Tarek El-Ariss: I got interested in this topic when I started witnessing new critiques of power that did not correspond to the traditional left or right, Islamists or secularists. At the same time, new forms of writing including experimental writing started to emerge in the late 1990s. I became involved in tracing these changes that gradually constituted a break with previous writing and protest models. When I was finishing my first book, the Arab uprisings happened. I was about to finish my last chapter when I realized that the new phenomenon that I was describing was not only about aesthetics but that there was a political dimension that has drawn these things together. This was the point where I tried to understand this intersection between new writing practices, new aesthetics, and a new generation of people writing in Egypt, Lebanon but also in the Gulf.

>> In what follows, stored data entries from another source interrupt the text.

(** X1 on a completion between two spaces. *)
Lemma reply_whitespace_is_ignored_witness :
  loop_body Demo.agent (Demo.says " TASK_COMPLETE ") (Demo.start false)
  = loop_body Demo.agent (Demo.says "TASK_COMPLETE") (Demo.start false).
Proof.
  apply (reply_whitespace_is_ignored Demo.agent (Demo.says " TASK_COMPLETE ")
           (Demo.start false) (Build_ChatMessage (Some " TASK_COMPLETE ") None)
           " " "TASK_COMPLETE" " ");
    [reflexivity|reflexivity|reflexivity|reflexivity|reflexivity|discriminate].
Defined.

(** X2 on prose that comes with a write of the scratchpad. *)
Lemma text_reply_ignores_function_call_witness :
  fs (loop_body Demo.agent Cases.both (Demo.start false)).2 = ∅.
Proof.
  apply (text_reply_ignores_function_call Demo.agent Cases.both
           (Demo.start false)
           (Build_ChatMessage (Some "Here is my plan.")
              (Some (Build_FunctionCall "create_file"
                       (Demo.json_object Demo.scratchpad_call))))
           "Here is my plan.");
    [reflexivity|reflexivity|reflexivity|discriminate].
Defined.

(** X3 on a completion followed by a turn that would fail. *)
Lemma completion_ends_the_round_witness :
  loop Demo.agent [Demo.says " TASK_COMPLETE "; Demo.fails] (Demo.start false)
  = (Ok (Some "TASK_COMPLETE"),
     (receive Demo.agent (Demo.says " TASK_COMPLETE ") (Demo.start false)).2).
Proof.
  apply (completion_ends_the_round Demo.agent (Demo.says " TASK_COMPLETE ")
           [Demo.fails] (Demo.start false) _
           (Build_ChatMessage (Some " TASK_COMPLETE ") None) " TASK_COMPLETE ").
  - vm_compute. reflexivity.
  - reflexivity.
  - reflexivity.
Defined.

(** X4 on a handoff after the scratchpad was written. *)
Lemma handoff_after_scratchpad_is_honoured_witness :
  loop Demo.agent [Demo.says "INVOKE_EXECUTOR"] Cases.scratchpad_written
  = (Ok (Some "INVOKE_EXECUTOR"),
     (receive Demo.agent (Demo.says "INVOKE_EXECUTOR") Cases.scratchpad_written).2).
Proof.
  apply (handoff_after_scratchpad_is_honoured Demo.agent
           (Demo.says "INVOKE_EXECUTOR") [] Cases.scratchpad_written _
           (Build_ChatMessage (Some "INVOKE_EXECUTOR") None) "INVOKE_EXECUTOR").
  - vm_compute. reflexivity.
  - reflexivity.
  - reflexivity.
  - apply (bool_decide_unpack _). vm_compute. exact I.
Defined.

(** X5 on a write request whose arguments do not decode. *)
Lemma failed_write_is_not_recorded_witness :
  loop_body Demo.agent Cases.broken_call (Demo.start false)
  = (Raise (Exn "JSONDecodeError" "Expecting value: line 1 column 1 (char 0)"),
     (receive Demo.agent Cases.broken_call (Demo.start false)).2).
Proof.
  apply (failed_write_is_not_recorded Demo.agent Cases.broken_call []
           (Demo.start false) _
           (Build_ChatMessage None
              (Some (Build_FunctionCall "create_file" "not json")))
           (Build_FunctionCall "create_file" "not json")).
  - vm_compute. reflexivity.
  - reflexivity.
  - reflexivity.
  - left. vm_compute. reflexivity.
Defined.

(** X6 on a completion that carries an undecodable call, in debug mode. *)
Lemma debug_mode_decodes_the_call_first_witness :
  (loop_body Demo.agent Cases.garbled (Demo.start true)).1
  = Raise (Exn "JSONDecodeError" "Expecting value: line 1 column 1 (char 0)").
Proof.
  rewrite (debug_mode_decodes_the_call_first Demo.agent Cases.garbled
             (Demo.start true)
             (Build_ChatMessage (Some "TASK_COMPLETE")
                (Some (Build_FunctionCall "create_file" "not json")))
             (Build_FunctionCall "create_file" "not json")
             (Exn "JSONDecodeError" "Expecting value: line 1 column 1 (char 0)")).
  - reflexivity.
  - reflexivity.
  - reflexivity.
  - reflexivity.
  - vm_compute. reflexivity.
Defined.

(** X7 on a round whose first call fails. *)
Lemma failed_model_call_ends_the_round_witness :
  (plan Demo.agent (Demo.context false) ∅ "20240101_115959"
     [Demo.fails; Demo.says "TASK_COMPLETE"]).1
  = Ok (Some "Error during planning: rate limit reached").
Proof.
  rewrite (failed_model_call_ends_the_round Demo.agent (Demo.context false) ∅
             "20240101_115959" Demo.fails [Demo.says "TASK_COMPLETE"]
             (Exn "APIError" "rate limit reached"));
    reflexivity.
Defined.

(** X8 on a round that completes. *)
Lemma plan_result_range_witness :
  "TASK_COMPLETE" = "TASK_COMPLETE" ∨ "TASK_COMPLETE" = "INVOKE_EXECUTOR"
  ∨ "TASK_COMPLETE" = "Error: Failed to update progress tracking"
  ∨ ∃ e, "TASK_COMPLETE" = "Error during planning: " +:+ exn_str e.
Proof.
  apply (plan_result_range Demo.agent (Demo.context false) ∅ "20240101_115959"
           [Demo.says "TASK_COMPLETE"] "TASK_COMPLETE"
           (plan Demo.agent (Demo.context false) ∅ "20240101_115959"
              [Demo.says "TASK_COMPLETE"]).2).
  vm_compute. reflexivity.
Defined.

(** X9 on a completed round given one more turn. *)
Lemma later_turns_are_ignored_witness :
  plan Demo.agent (Demo.context false) ∅ "20240101_115959"
    ([Demo.says "TASK_COMPLETE"] ++ [Demo.fails])
  = (Ok (Some "TASK_COMPLETE"),
     (plan Demo.agent (Demo.context false) ∅ "20240101_115959"
        [Demo.says "TASK_COMPLETE"]).2).
Proof.
  apply (later_turns_are_ignored Demo.agent (Demo.context false) ∅
           "20240101_115959" [Demo.says "TASK_COMPLETE"] [Demo.fails]).
  - vm_compute. reflexivity.
  - discriminate.
Defined.

(** X11 on a round that writes the scratchpad and hands off. *)
Lemma handoff_needs_a_write_in_this_round_witness :
  ∃ t, t ∈ [Demo.calls Demo.scratchpad_call; Demo.says "INVOKE_EXECUTOR"]
       ∧ writes t (Some "scratchpad.md").
Proof.
  apply (proj2 (handoff_needs_a_write_in_this_round Demo.agent
                  (Demo.context false) ∅ "20240101_115959"
                  [Demo.calls Demo.scratchpad_call; Demo.says "INVOKE_EXECUTOR"])
           (plan Demo.agent (Demo.context false) ∅ "20240101_115959"
              [Demo.calls Demo.scratchpad_call; Demo.says "INVOKE_EXECUTOR"]).2).
  vm_compute. reflexivity.
Defined.

(** X12 on two premature handoffs. *)
Lemma premature_handoffs_are_retried_without_limit_witness :
  ∃ s',
    plan Demo.agent (Demo.context false) ∅ "20240101_115959"
      [Demo.says "INVOKE_EXECUTOR"; Demo.says " INVOKE_EXECUTOR"]
    = (Ok None, s')
    ∧ messages s'
      = _build_prompt Demo.agent (Demo.context false) ∅
        ++ replicate 2 handoff_retry
    ∧ fs s' = ∅
    ∧ files_changed_this_round (ctx s') = ∅.
Proof.
  apply (premature_handoffs_are_retried_without_limit Demo.agent
           (Demo.context false) ∅ "20240101_115959"
           [Demo.says "INVOKE_EXECUTOR"; Demo.says " INVOKE_EXECUTOR"]).
  - reflexivity.
  - repeat constructor.
    + exists (Build_ChatMessage (Some "INVOKE_EXECUTOR") None), "INVOKE_EXECUTOR".
      repeat split; reflexivity.
    + exists (Build_ChatMessage (Some " INVOKE_EXECUTOR") None), " INVOKE_EXECUTOR".
      repeat split; reflexivity.
Defined.

(** X13 on the write of the scratchpad followed by a handoff. *)
Lemma write_then_handoff_is_honoured_witness :
  ∃ s',
    plan Demo.agent (Demo.context false) ∅ "20240101_115959"
      [Demo.calls Demo.scratchpad_call; Demo.says "INVOKE_EXECUTOR"]
    = (Ok (Some "INVOKE_EXECUTOR"), s')
    ∧ fs s' = Tools.create_file "scratchpad.md" "Step 1: search" ∅
    ∧ files_changed_this_round (ctx s') = {[ Some "scratchpad.md" ]}.
Proof.
  apply (write_then_handoff_is_honoured Demo.agent (Demo.context false) ∅
           (Tools.create_file "scratchpad.md" "Step 1: search" ∅)
           "20240101_115959" (Demo.calls Demo.scratchpad_call)
           (Demo.says "INVOKE_EXECUTOR") []
           (Build_ChatMessage None
              (Some (Build_FunctionCall "create_file"
                       (Demo.json_object Demo.scratchpad_call))))
           (Build_ChatMessage (Some "INVOKE_EXECUTOR") None)
           (Build_FunctionCall "create_file" (Demo.json_object Demo.scratchpad_call))
           (list_to_map Demo.scratchpad_call) "INVOKE_EXECUTOR").
  - reflexivity.
  - reflexivity.
  - reflexivity.
  - reflexivity.
  - vm_compute. reflexivity.
  - vm_compute. reflexivity.
  - vm_compute. reflexivity.
  - reflexivity.
  - reflexivity.
  - reflexivity.
Defined.

(** X14 on a context whose debug flag is switched, in a file system with
    one more file. *)
Lemma prompt_depends_on_request_and_created_files_witness :
  _build_prompt Demo.agent (Demo.context false)
    {[ "scratchpad.md" := File "plan" ]}
  = _build_prompt Demo.agent (Demo.context true)
      (<[ "other.txt" := File "unrelated" ]> {[ "scratchpad.md" := File "plan" ]}).
Proof.
  apply (prompt_depends_on_request_and_created_files Demo.agent
           (Demo.context false) {[ "scratchpad.md" := File "plan" ]}
           (<[ "other.txt" := File "unrelated" ]> {[ "scratchpad.md" := File "plan" ]})
           [] None None true ∅).
  intros k Hk. unfold Demo.context, PlannerContext_init in Hk. cbn in Hk.
  apply elem_of_singleton in Hk. rewrite Hk. split.
  - vm_compute. reflexivity.
  - intros d Hd. vm_compute in Hd. inversion Hd.
Defined.

(** X15 on a context without created files. *)
Lemma prompt_without_created_files_witness :
  _build_prompt Demo.agent Demo.resumed ∅
  = [Build_Message "system" (Some "rules") None;
     Build_Message "user"
       (Some (nl +:+ "Current User Request:" +:+ nl +:+ "find papers" +:+ nl
              +:+ nl +:+ nl +:+ "Available Files: " +:+ nl)) None].
Proof.
  apply (prompt_without_created_files Demo.agent Demo.resumed ∅).
  reflexivity.
Defined.

(** X16 on a rules file with a space on either side. *)
Lemma rules_whitespace_is_ignored_witness :
  PlannerAgent_init "2024-01-01"
    {[ ".plannerrules" := File " Plan in steps. " ]} "gpt-4o"
  = PlannerAgent_init "2024-01-01"
      {[ ".plannerrules" := File "Plan in steps." ]} "gpt-4o".
Proof.
  apply (rules_whitespace_is_ignored "2024-01-01" _ _ "gpt-4o"
           " " "Plan in steps." " ");
    reflexivity.
Defined.

(** X17 on the first dump of a debug round. *)
Lemma prompt_dump_can_be_read_back_witness :
  ∃ s',
    save_prompt_to_file (_build_prompt Demo.agent (Demo.context true) ∅)
      None "planning" "20240101_115959" (Demo.start true)
    = (Ok tt, s')
    ∧ fs s' !! "prompts" = Some Dir.
Proof.
  destruct (prompt_dump_can_be_read_back
              (_build_prompt Demo.agent (Demo.context true) ∅)
              None "planning" "20240101_115959" (Demo.start true))
    as (s' & Hs & _ & _ & Hdir & _).
  - left. reflexivity.
  - reflexivity.
  - reflexivity.
  - vm_compute. discriminate.
  - exists s'. split; [exact Hs|exact Hdir].
Defined.

(** X18 on the dump of a completion. *)
Lemma response_dump_can_be_read_back_witness :
  ∃ s',
    save_response_to_file "TASK_COMPLETE" [] None "planning" "20240101_120000"
      (Demo.start true)
    = (Ok tt, s')
    ∧ open_read (fs s') "prompts/20240101_120000_planner_planning_response.txt"
      = Ok ("=== Response ===" +:+ nl +:+ "TASK_COMPLETE" +:+ nl).
Proof.
  destruct (response_dump_can_be_read_back "TASK_COMPLETE" [] None "planning"
              "20240101_120000" (Demo.start true))
    as (s' & Hs & _ & _ & _ & Hread & _).
  - left. reflexivity.
  - reflexivity.
  - reflexivity.
  - vm_compute. discriminate.
  - exists s'. split; [exact Hs|exact Hread].
Defined.

(** X19 on a debug round where [prompts] is a file of notes. *)
Lemma debug_round_needs_prompts_directory_witness :
  (plan Demo.agent (Demo.context true) {[ "prompts" := File "notes" ]}
     "20240101_115959" [Demo.says "TASK_COMPLETE"]).2
  = Build_State (reset_file_changes (Demo.context true))
      {[ "prompts" := File "notes" ]}
      (_build_prompt Demo.agent (Demo.context true) {[ "prompts" := File "notes" ]}).
Proof.
  rewrite (debug_round_needs_prompts_directory Demo.agent (Demo.context true)
             {[ "prompts" := File "notes" ]} "20240101_115959"
             [Demo.says "TASK_COMPLETE"] "notes").
  - reflexivity.
  - reflexivity.
  - reflexivity.
  - reflexivity.
  - vm_compute. discriminate.
Defined.
(* ===== verification/_CoqProject ===== *)
-Q . S2P
Prelude.v
Fmt.v
Frames.v
FrameSource.v
AreaAlloc.v
Entry.v
Mmu.v
Table.v
PageTree.v
Mapper.v
Boot.v
StackAlloc.v
Paging.v
Tlb.v
Identity.v
MemoryInit.v
Task.v
Sched.v
Acpi.v
Apic.v
Ports.v
Serial.v
Ps2.v
Interrupts.v
AcpiInit.v
Heap.v
Stacks.v
Locks.v
Idt.v
Gdt.v
TablesInit.v
Start.v
Vga.v
Keyboard.v
Pci.v
LockUse.v
BootLocks.v
Deadlock.v
Fis.v
Int80.v
Init.v
(* ===== verification/FrameSource.v ===== *)
(** * What the memory manager is promised by its frame allocator

    The page-table code calls [allocate_frames(1)] and relies on the frames it
    gets being fresh.  [FrameSource] states that promise; [AreaAlloc.v] shows
    that [AreaFrameAllocator] keeps it and the paging files are proved against
    the class only. *)

From S2P Require Import Prelude Frames.

Class FrameSource (A : Type) := {
  fs_alloc : A -> outcome (option Frame * A);
  (** the state is one the allocator can be in *)
  fs_ok : A -> Prop;
  (** the frame may still be handed out *)
  fs_avail : A -> Z -> Prop;
  fs_alloc_returns a : fs_ok a -> exists r, fs_alloc a = Ok r;
  fs_alloc_ok a r a' : fs_ok a -> fs_alloc a = Ok (r, a') -> fs_ok a';
  fs_alloc_some a f a' :
    fs_ok a -> fs_alloc a = Ok (Some f, a') ->
    fs_avail a (fnumber f) /\ ~ fs_avail a' (fnumber f);
  fs_alloc_shrinks a r a' g :
    fs_ok a -> fs_alloc a = Ok (r, a') -> fs_avail a' g -> fs_avail a g;
  fs_alloc_keeps a f a' g :
    fs_ok a -> fs_alloc a = Ok (Some f, a') -> fs_avail a g -> g <> fnumber f -> fs_avail a' g;
  fs_alloc_none a a' g : fs_ok a -> fs_alloc a = Ok (None, a') -> ~ fs_avail a g;
  fs_avail_bound a g : fs_ok a -> fs_avail a g -> 0 <= g < 2 ^ 40;
}.

(** Of distinct elements, all but at most one differ from [h]. *)
Lemma without_one {A} `{EqDecision A} (h : A) l n :
  NoDup l -> length l = S n ->
  exists l', NoDup l' /\ length l' = n /\ forall x, x ∈ l' -> x ∈ l /\ x <> h.
Proof.
  intros Hnd Hlen. destruct (decide (h ∈ l)) as [(l1 & l2 & ->)%list_elem_of_split|Hni].
  - exists (l1 ++ l2). rewrite <-Permutation_middle in Hnd. apply NoDup_cons in Hnd as [Hni ?].
    split; [done|]. rewrite length_app in *. simpl in Hlen. split; [lia|]. intros x Hx.
    split; [set_solver|]. by intros ->.
  - destruct l as [|y l]; [done|]. apply NoDup_cons in Hnd as [? ?]. exists l. split; [done|].
    split; [simpl in Hlen; lia|]. intros x Hx. split; [by right|]. set_solver.
Qed.

(** At least [n] frames can still be handed out. *)
Definition frames_left {A} `{FrameSource A} (a : A) (n : nat) : Prop :=
  exists l, NoDup l /\ length l = n /\ Forall (fs_avail a) l.

Section Left.
Context {A : Type} `{FrameSource A}.

Lemma frames_left_pred (a : A) n : frames_left a (S n) -> frames_left a n.
Proof.
  intros ([|x l] & Hnd & Hl & Hf); [done|]. apply NoDup_cons in Hnd as [_ ?].
  apply Forall_cons in Hf as [_ ?]. exists l. naive_solver.
Qed.

Lemma frames_left_le (a : A) m n : (m <= n)%nat -> frames_left a n -> frames_left a m.
Proof. induction 1; [done|]. intros ?%frames_left_pred. auto. Qed.

(** With a frame left the allocator returns one, and one fewer is left. *)
Lemma frames_left_alloc (a : A) n :
  fs_ok a -> frames_left a (S n) ->
  exists f a', fs_alloc a = Ok (Some f, a') /\ frames_left a' n.
Proof.
  intros Hok (l & Hnd & Hlen & Hf). destruct (fs_alloc_returns a Hok) as [[[f|] a'] Hal].
  2:{ destruct l as [|x l]; [done|]. apply Forall_cons in Hf as [Hx _].
      by destruct (fs_alloc_none _ _ _ Hok Hal Hx). }
  exists f, a'. split; [done|]. destruct (without_one (fnumber f) l n Hnd Hlen) as (l' & ? & ? & Hl').
  exists l'. split; [done|]. split; [done|]. rewrite Forall_forall in Hf |- *. intros g Hg.
  destruct (Hl' g Hg). by eapply fs_alloc_keeps; eauto.
Qed.

End Left.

In addition, technological innovations started to shape the landscape in the 1990s with the advent of satellite television and the internet. This was happening against the backdrop of the fall of the Berlin wall (1989), the collapse of the Soviet Union (1991) and the first Gulf war (1990). The intersection between technological and political developments played a pivotal role in shaping critical trends and new aesthetics. Leaks, Hacks, and Scandals theorizes this kind of intersection by identifying new forms of critique of power, writing, and media that pushed some scholars such as myself—trained in the Nahda, 19th and 18th centuries, the Enlightenment, etc. – to reflect on, and confront these events that were challenging fundamental categories such as modernity, the public sphere, adab as a civilizing process, the novel, and the nation state. All these constellations of literature, politics, ethics, and community were conceived around the 18th century in Europe, the Ottoman Empire, and beyond. These constellations were being reshaped in fundamental ways and this is how the book tries to situate itself historically. The interest lies in looking at questions of technology, new media, different concepts of power and political subjectivity as they were being shaped from the 1990s onward.

TM: Your research began in the late 1990s when social media was still in its infancy. How did you connect new writing and literature to media and political development in the Arab world?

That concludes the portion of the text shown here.